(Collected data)
-=-=-=-=-

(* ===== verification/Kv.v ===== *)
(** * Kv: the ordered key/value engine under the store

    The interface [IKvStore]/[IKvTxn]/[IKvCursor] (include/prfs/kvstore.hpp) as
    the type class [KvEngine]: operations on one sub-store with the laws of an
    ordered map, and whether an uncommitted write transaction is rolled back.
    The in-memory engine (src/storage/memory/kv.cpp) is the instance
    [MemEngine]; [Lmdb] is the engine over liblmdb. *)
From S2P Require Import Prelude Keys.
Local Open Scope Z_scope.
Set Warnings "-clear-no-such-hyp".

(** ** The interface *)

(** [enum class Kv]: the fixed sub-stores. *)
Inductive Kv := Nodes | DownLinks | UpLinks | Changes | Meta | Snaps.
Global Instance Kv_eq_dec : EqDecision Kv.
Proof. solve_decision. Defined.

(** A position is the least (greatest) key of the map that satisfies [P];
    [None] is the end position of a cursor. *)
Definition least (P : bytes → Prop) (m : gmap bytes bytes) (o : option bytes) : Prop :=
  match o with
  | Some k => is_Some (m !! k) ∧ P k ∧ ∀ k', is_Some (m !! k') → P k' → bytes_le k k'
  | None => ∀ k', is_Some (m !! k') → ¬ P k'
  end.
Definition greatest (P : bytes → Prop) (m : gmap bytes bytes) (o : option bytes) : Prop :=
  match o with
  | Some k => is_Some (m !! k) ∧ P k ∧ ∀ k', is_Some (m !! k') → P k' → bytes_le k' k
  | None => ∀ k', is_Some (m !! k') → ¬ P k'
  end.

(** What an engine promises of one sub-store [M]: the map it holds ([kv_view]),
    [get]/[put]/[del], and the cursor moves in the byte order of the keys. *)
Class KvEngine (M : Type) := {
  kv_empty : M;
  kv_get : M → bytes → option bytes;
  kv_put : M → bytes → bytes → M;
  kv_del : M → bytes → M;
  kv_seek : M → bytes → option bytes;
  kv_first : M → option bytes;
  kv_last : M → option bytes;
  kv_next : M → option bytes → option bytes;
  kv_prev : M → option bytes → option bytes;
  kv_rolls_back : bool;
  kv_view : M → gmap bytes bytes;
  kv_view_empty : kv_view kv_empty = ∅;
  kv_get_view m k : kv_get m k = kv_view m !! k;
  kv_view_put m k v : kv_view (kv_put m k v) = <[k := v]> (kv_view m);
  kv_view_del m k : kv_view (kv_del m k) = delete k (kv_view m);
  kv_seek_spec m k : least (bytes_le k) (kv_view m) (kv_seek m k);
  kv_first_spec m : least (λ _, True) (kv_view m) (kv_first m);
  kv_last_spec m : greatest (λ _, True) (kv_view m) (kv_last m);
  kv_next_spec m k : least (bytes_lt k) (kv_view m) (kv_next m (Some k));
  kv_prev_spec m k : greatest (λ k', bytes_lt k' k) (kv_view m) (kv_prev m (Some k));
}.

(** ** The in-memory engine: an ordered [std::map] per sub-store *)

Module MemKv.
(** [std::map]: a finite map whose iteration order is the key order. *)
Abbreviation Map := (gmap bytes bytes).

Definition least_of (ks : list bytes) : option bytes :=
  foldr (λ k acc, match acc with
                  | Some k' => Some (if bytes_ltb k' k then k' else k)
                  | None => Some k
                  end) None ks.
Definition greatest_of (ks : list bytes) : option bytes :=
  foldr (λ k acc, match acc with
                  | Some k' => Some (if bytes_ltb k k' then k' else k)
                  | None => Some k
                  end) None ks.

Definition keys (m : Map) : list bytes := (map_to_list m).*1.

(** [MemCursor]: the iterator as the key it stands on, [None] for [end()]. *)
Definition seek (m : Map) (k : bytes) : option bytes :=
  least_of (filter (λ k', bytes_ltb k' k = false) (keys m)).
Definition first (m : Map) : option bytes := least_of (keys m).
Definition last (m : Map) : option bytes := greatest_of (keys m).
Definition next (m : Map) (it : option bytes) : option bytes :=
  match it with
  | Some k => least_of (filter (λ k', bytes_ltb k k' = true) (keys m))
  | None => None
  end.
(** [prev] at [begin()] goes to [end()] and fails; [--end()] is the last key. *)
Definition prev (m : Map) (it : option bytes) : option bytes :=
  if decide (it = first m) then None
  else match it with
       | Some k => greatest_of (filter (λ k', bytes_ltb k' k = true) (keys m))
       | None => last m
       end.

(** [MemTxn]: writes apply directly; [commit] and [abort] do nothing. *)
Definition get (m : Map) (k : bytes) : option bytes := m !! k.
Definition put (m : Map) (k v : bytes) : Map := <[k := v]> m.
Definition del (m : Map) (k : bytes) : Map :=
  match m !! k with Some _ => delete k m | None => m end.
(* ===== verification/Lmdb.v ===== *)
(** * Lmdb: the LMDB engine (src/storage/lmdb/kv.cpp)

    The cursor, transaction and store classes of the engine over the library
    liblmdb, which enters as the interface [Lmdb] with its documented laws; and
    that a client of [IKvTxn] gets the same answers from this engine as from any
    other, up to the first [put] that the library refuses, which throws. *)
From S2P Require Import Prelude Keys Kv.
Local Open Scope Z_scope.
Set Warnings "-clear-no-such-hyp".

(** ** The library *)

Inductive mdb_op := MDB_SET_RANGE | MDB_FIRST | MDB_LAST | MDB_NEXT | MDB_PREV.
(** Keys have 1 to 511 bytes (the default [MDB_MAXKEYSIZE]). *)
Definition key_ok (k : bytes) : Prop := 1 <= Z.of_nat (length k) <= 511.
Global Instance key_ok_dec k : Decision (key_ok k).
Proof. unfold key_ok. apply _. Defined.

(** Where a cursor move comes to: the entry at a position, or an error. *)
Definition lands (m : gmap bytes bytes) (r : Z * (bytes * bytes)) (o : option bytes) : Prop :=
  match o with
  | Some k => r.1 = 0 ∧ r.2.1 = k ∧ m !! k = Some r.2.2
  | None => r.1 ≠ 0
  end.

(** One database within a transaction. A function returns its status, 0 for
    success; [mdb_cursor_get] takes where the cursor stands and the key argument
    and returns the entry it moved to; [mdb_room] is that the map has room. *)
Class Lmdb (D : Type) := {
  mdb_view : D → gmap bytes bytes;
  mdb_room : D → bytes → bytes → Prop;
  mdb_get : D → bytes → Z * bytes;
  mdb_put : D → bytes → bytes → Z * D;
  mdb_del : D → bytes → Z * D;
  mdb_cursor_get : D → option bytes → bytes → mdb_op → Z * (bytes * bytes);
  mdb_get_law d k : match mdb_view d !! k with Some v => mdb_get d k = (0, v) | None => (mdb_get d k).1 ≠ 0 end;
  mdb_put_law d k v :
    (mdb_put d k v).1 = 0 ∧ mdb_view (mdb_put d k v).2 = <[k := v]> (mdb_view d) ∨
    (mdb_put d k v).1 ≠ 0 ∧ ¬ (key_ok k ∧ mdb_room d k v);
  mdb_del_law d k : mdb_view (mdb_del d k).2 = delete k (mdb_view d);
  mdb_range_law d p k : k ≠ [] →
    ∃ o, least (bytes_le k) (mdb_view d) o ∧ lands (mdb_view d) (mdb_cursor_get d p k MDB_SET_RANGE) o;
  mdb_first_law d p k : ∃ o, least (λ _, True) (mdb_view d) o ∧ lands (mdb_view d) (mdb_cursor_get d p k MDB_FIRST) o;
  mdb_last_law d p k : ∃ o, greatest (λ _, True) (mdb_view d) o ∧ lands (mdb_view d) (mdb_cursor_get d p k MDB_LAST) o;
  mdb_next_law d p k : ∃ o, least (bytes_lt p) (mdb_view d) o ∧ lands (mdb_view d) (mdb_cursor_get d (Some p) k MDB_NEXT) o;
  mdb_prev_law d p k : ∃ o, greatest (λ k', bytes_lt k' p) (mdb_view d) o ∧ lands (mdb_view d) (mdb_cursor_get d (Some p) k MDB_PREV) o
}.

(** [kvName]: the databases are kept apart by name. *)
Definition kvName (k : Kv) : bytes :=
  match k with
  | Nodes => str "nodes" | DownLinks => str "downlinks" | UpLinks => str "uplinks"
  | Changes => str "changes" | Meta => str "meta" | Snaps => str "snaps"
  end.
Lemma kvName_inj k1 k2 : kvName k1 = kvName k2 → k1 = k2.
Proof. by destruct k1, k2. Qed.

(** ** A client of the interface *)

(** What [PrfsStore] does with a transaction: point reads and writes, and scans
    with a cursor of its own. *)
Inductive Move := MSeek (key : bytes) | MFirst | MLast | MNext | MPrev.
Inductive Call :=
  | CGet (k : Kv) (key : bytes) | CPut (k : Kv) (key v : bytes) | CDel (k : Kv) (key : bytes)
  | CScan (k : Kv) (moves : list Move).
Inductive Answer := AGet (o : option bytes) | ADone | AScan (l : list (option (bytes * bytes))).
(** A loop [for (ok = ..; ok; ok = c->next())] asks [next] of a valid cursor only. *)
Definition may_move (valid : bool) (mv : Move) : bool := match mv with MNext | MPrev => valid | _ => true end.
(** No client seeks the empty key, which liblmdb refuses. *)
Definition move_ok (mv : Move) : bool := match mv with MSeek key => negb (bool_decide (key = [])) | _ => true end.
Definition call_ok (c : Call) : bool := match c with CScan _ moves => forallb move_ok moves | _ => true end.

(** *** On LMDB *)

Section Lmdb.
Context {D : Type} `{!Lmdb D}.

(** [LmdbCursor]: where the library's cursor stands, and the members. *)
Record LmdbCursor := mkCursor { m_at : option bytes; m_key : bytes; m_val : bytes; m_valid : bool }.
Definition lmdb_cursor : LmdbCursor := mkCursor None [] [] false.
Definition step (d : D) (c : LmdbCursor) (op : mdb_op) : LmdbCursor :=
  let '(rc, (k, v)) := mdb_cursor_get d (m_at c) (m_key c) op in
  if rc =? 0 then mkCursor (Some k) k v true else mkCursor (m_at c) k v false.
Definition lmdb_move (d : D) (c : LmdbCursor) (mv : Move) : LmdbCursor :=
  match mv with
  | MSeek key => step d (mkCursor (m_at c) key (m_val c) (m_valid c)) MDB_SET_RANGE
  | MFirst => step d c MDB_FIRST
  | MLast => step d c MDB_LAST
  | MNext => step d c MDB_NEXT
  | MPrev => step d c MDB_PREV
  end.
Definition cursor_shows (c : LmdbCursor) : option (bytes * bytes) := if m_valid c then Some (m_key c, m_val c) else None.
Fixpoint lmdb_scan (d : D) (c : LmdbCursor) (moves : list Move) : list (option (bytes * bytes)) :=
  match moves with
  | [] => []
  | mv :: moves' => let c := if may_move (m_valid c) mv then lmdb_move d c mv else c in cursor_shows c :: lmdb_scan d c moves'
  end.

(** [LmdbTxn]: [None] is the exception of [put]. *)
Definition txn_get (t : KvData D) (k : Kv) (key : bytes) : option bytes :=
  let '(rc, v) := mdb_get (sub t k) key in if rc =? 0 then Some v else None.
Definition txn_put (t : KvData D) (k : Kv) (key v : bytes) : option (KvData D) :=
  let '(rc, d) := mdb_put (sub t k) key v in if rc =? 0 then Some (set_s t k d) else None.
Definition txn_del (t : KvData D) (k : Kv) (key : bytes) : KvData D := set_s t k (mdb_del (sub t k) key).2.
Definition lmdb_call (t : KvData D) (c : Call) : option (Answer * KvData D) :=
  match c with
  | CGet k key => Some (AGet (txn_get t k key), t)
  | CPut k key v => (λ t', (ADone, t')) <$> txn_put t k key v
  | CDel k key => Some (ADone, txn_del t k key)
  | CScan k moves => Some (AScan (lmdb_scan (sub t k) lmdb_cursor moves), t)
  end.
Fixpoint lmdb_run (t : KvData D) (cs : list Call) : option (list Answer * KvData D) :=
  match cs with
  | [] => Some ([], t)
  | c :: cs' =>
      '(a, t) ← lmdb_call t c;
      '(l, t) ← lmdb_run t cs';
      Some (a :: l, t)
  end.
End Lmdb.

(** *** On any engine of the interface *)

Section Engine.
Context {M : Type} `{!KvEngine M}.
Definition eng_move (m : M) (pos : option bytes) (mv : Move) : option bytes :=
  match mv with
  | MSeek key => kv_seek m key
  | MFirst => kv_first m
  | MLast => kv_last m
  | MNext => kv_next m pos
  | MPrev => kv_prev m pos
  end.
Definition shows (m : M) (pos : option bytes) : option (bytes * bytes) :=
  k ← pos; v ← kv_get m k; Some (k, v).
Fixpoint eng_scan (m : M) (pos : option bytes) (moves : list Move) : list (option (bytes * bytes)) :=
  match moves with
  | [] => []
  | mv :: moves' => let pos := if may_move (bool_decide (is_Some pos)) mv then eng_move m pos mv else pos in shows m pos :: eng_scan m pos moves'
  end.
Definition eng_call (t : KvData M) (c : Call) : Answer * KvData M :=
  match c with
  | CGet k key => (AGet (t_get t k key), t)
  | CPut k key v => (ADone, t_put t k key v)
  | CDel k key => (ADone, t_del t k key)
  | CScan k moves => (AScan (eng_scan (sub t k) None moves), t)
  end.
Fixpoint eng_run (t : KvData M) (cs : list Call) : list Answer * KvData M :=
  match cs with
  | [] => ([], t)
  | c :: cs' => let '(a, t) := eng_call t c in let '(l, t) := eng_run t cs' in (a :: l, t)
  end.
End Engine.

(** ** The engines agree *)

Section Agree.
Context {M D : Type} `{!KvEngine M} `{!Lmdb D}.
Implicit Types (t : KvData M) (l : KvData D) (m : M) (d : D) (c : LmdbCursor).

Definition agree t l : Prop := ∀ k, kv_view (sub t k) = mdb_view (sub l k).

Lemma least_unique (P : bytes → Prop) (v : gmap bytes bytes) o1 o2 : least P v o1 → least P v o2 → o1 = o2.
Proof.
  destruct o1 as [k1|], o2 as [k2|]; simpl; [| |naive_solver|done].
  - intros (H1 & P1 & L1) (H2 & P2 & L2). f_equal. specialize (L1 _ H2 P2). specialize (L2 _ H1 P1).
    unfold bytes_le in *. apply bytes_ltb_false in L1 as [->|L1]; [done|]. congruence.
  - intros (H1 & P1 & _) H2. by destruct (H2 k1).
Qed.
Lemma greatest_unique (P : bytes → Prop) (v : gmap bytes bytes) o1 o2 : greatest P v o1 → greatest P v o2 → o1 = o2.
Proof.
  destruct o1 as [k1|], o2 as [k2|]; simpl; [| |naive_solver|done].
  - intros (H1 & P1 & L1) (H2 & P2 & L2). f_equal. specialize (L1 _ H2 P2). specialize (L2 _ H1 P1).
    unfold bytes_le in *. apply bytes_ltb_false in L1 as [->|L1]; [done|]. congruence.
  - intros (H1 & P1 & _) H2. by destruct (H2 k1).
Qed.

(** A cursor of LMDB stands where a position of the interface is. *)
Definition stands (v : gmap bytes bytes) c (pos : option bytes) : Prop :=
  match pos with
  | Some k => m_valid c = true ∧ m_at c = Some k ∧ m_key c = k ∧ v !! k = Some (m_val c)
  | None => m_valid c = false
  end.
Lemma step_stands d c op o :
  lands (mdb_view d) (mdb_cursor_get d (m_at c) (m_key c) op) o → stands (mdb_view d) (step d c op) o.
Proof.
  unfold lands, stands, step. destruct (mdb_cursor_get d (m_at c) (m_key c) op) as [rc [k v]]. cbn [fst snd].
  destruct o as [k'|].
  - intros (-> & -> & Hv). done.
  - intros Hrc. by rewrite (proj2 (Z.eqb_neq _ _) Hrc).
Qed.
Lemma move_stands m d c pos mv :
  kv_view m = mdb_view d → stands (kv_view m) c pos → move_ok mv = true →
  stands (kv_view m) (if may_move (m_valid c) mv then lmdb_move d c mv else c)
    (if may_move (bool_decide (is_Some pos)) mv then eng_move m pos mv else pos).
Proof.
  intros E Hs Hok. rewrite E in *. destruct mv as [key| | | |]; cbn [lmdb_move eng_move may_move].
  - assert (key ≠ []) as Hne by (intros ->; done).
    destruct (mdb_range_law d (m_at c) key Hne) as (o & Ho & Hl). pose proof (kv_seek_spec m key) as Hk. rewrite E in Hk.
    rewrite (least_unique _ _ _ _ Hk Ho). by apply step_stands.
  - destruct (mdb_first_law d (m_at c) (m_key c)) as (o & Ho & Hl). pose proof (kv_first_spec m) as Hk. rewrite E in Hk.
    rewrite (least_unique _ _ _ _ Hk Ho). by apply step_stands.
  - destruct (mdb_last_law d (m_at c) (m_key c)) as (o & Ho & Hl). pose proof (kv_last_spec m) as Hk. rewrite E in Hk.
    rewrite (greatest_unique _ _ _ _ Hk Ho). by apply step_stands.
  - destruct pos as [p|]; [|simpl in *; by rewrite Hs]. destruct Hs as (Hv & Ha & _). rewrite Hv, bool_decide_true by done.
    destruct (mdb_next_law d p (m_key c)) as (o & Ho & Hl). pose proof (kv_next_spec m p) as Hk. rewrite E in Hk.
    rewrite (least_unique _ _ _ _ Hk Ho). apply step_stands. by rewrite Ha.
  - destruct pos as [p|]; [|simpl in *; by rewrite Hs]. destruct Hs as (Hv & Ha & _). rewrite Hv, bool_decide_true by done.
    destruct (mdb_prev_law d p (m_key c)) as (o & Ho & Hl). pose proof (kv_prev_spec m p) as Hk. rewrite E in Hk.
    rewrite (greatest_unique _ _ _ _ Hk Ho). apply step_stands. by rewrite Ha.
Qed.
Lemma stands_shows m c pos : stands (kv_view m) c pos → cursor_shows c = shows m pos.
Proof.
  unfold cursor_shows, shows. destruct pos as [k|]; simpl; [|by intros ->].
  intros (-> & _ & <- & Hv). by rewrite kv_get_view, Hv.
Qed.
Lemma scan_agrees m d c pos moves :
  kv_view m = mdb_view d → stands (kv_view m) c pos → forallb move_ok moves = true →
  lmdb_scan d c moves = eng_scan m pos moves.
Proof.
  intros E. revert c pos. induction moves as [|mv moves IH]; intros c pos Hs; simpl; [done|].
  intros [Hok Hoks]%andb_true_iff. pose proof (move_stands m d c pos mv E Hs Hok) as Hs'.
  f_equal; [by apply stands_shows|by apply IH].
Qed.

-=-=-=-=-

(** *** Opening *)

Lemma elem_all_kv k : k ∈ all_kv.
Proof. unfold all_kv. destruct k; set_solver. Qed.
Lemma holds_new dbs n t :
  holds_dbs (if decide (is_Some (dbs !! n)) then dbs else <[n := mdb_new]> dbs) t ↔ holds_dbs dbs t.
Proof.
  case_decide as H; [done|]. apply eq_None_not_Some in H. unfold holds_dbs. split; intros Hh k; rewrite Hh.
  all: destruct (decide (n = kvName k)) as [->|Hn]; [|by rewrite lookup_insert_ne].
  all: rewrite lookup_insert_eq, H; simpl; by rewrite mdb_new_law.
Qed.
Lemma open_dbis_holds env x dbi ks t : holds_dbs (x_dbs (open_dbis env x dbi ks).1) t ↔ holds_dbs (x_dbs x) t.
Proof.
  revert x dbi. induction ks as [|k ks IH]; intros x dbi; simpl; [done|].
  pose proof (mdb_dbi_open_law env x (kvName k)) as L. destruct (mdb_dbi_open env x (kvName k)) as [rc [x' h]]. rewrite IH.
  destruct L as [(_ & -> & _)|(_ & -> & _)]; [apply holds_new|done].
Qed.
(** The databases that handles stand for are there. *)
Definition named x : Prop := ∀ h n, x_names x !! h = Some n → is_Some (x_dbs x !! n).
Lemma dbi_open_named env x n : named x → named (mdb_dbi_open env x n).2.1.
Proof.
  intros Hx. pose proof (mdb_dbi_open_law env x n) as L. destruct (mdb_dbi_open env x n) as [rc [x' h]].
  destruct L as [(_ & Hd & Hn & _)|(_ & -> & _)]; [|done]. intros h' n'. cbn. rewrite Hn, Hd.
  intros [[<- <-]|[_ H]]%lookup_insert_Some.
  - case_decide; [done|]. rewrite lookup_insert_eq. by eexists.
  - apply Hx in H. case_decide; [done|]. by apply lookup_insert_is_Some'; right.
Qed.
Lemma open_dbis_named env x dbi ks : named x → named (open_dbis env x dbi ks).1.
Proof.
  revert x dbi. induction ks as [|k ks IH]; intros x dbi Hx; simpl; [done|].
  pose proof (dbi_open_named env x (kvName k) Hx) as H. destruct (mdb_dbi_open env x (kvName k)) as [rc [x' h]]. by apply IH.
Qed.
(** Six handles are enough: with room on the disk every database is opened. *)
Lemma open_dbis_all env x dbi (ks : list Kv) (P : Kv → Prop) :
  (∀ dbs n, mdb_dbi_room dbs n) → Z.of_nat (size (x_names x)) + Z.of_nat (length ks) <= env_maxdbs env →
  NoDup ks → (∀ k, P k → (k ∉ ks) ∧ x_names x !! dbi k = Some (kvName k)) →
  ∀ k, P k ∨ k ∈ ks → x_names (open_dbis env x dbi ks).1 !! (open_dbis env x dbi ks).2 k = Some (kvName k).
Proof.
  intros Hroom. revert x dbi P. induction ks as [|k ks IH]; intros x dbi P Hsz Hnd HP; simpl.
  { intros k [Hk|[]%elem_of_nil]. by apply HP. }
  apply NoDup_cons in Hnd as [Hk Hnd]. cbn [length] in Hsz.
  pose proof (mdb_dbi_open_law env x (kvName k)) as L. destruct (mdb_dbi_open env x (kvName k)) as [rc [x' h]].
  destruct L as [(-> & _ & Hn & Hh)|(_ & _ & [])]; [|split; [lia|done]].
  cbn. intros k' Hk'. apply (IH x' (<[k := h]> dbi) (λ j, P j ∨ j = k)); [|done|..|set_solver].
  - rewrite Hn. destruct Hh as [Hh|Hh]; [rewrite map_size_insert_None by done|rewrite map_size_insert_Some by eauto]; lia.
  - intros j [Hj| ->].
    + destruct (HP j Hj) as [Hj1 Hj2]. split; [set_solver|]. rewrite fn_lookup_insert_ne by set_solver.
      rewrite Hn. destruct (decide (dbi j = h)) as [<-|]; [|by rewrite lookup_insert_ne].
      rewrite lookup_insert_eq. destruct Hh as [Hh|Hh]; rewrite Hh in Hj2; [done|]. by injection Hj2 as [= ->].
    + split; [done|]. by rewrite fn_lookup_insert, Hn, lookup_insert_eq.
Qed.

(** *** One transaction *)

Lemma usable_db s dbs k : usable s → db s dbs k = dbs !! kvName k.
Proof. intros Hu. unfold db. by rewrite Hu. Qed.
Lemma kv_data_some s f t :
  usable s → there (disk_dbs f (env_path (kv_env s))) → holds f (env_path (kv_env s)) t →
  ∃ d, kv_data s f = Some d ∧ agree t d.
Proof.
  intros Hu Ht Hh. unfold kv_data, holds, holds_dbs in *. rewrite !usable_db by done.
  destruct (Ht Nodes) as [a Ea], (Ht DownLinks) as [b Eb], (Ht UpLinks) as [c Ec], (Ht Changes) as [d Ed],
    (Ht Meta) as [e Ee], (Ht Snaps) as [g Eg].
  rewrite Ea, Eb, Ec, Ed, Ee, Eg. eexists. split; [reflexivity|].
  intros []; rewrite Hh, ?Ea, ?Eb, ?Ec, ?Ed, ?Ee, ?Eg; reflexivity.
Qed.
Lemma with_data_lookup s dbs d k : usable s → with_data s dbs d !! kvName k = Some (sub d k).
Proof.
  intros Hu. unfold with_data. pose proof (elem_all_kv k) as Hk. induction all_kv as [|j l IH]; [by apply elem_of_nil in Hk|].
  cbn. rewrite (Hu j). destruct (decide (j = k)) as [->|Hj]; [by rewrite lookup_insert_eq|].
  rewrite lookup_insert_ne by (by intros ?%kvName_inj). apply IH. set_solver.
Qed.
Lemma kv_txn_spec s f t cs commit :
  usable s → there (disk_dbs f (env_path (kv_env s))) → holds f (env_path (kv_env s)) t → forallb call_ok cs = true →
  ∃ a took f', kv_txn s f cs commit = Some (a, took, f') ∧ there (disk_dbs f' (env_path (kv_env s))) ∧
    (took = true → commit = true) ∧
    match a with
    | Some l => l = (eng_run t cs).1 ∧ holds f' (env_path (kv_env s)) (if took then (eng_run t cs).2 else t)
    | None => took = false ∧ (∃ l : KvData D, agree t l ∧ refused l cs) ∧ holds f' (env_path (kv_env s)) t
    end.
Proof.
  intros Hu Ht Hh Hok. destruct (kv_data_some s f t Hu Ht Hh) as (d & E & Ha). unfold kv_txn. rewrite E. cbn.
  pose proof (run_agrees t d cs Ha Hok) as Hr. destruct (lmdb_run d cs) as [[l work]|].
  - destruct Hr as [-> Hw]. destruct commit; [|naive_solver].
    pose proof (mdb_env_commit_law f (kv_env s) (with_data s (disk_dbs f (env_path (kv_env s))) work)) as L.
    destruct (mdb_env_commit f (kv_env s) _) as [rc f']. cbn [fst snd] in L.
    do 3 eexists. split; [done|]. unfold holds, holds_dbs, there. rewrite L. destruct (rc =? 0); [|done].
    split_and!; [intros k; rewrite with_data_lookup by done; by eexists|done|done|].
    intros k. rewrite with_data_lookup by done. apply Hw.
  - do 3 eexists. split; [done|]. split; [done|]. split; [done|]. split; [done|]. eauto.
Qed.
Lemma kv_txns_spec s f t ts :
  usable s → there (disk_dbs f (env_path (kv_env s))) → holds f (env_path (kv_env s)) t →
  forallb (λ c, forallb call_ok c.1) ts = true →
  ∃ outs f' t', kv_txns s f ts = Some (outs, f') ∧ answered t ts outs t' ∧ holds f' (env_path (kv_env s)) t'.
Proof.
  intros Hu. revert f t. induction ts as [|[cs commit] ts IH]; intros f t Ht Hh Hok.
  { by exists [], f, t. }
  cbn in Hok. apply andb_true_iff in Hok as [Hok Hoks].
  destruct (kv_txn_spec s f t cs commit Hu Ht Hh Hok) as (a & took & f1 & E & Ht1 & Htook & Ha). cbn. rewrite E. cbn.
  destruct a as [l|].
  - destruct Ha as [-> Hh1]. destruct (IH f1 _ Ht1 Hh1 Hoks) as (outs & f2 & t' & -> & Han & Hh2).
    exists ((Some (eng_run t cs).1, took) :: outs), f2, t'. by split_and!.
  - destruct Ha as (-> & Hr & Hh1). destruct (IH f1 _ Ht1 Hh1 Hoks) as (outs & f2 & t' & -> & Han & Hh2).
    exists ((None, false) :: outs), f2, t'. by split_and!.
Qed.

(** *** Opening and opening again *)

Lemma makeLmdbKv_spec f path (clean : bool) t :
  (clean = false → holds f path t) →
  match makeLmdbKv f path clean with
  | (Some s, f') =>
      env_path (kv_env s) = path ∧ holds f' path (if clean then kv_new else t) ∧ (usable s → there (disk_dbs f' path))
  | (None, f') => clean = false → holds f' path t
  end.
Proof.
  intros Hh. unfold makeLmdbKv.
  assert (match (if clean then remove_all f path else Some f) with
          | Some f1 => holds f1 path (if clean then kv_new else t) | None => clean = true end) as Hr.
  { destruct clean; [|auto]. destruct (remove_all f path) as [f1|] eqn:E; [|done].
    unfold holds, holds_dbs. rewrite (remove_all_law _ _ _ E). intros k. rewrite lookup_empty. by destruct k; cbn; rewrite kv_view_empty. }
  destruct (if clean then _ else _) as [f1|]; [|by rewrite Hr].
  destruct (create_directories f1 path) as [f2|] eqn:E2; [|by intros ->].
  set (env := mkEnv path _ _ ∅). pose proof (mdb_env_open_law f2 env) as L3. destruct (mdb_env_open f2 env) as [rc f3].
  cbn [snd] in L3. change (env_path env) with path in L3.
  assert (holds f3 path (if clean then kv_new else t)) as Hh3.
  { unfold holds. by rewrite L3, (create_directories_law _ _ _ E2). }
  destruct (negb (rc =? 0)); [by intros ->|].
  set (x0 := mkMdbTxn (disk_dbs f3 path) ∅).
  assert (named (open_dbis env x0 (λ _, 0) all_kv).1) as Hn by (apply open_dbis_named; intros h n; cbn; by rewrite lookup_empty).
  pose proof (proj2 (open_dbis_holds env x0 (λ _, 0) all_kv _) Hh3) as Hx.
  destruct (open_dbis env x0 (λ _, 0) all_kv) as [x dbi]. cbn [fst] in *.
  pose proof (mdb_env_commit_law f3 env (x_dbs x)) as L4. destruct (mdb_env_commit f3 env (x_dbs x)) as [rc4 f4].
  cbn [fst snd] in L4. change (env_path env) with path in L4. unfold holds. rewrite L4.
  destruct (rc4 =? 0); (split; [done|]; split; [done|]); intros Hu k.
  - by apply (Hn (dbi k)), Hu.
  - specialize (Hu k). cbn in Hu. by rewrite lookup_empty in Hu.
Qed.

-=-=-=-=-

What you return must be an exact retyping of the lines above starting at the line with "(** ** The engines agree *)" and ending at the line with "(** A cursor", and nothing besides.

(** ** The engines agree *)

Section Agree.
Context {M D : Type} `{!KvEngine M} `{!Lmdb D}.
Implicit Types (t : KvData M) (l : KvData D) (m : M) (d : D) (c : LmdbCursor).

Definition agree t l : Prop := ∀ k, kv_view (sub t k) = mdb_view (sub l k).

Lemma least_unique (P : bytes → Prop) (v : gmap bytes bytes) o1 o2 : least P v o1 → least P v o2 → o1 = o2.
Proof.
  destruct o1 as [k1|], o2 as [k2|]; simpl; [| |naive_solver|done].
  - intros (H1 & P1 & L1) (H2 & P2 & L2). f_equal. specialize (L1 _ H2 P2). specialize (L2 _ H1 P1).
    unfold bytes_le in *. apply bytes_ltb_false in L1 as [->|L1]; [done|]. congruence.
  - intros (H1 & P1 & _) H2. by destruct (H2 k1).
Qed.
Lemma greatest_unique (P : bytes → Prop) (v : gmap bytes bytes) o1 o2 : greatest P v o1 → greatest P v o2 → o1 = o2.
Proof.
  destruct o1 as [k1|], o2 as [k2|]; simpl; [| |naive_solver|done].
  - intros (H1 & P1 & L1) (H2 & P2 & L2). f_equal. specialize (L1 _ H2 P2). specialize (L2 _ H1 P1).
    unfold bytes_le in *. apply bytes_ltb_false in L1 as [->|L1]; [done|]. congruence.
  - intros (H1 & P1 & _) H2. by destruct (H2 k1).
Qed.

(** A cursor of LMDB stands where a position of the interface is. *)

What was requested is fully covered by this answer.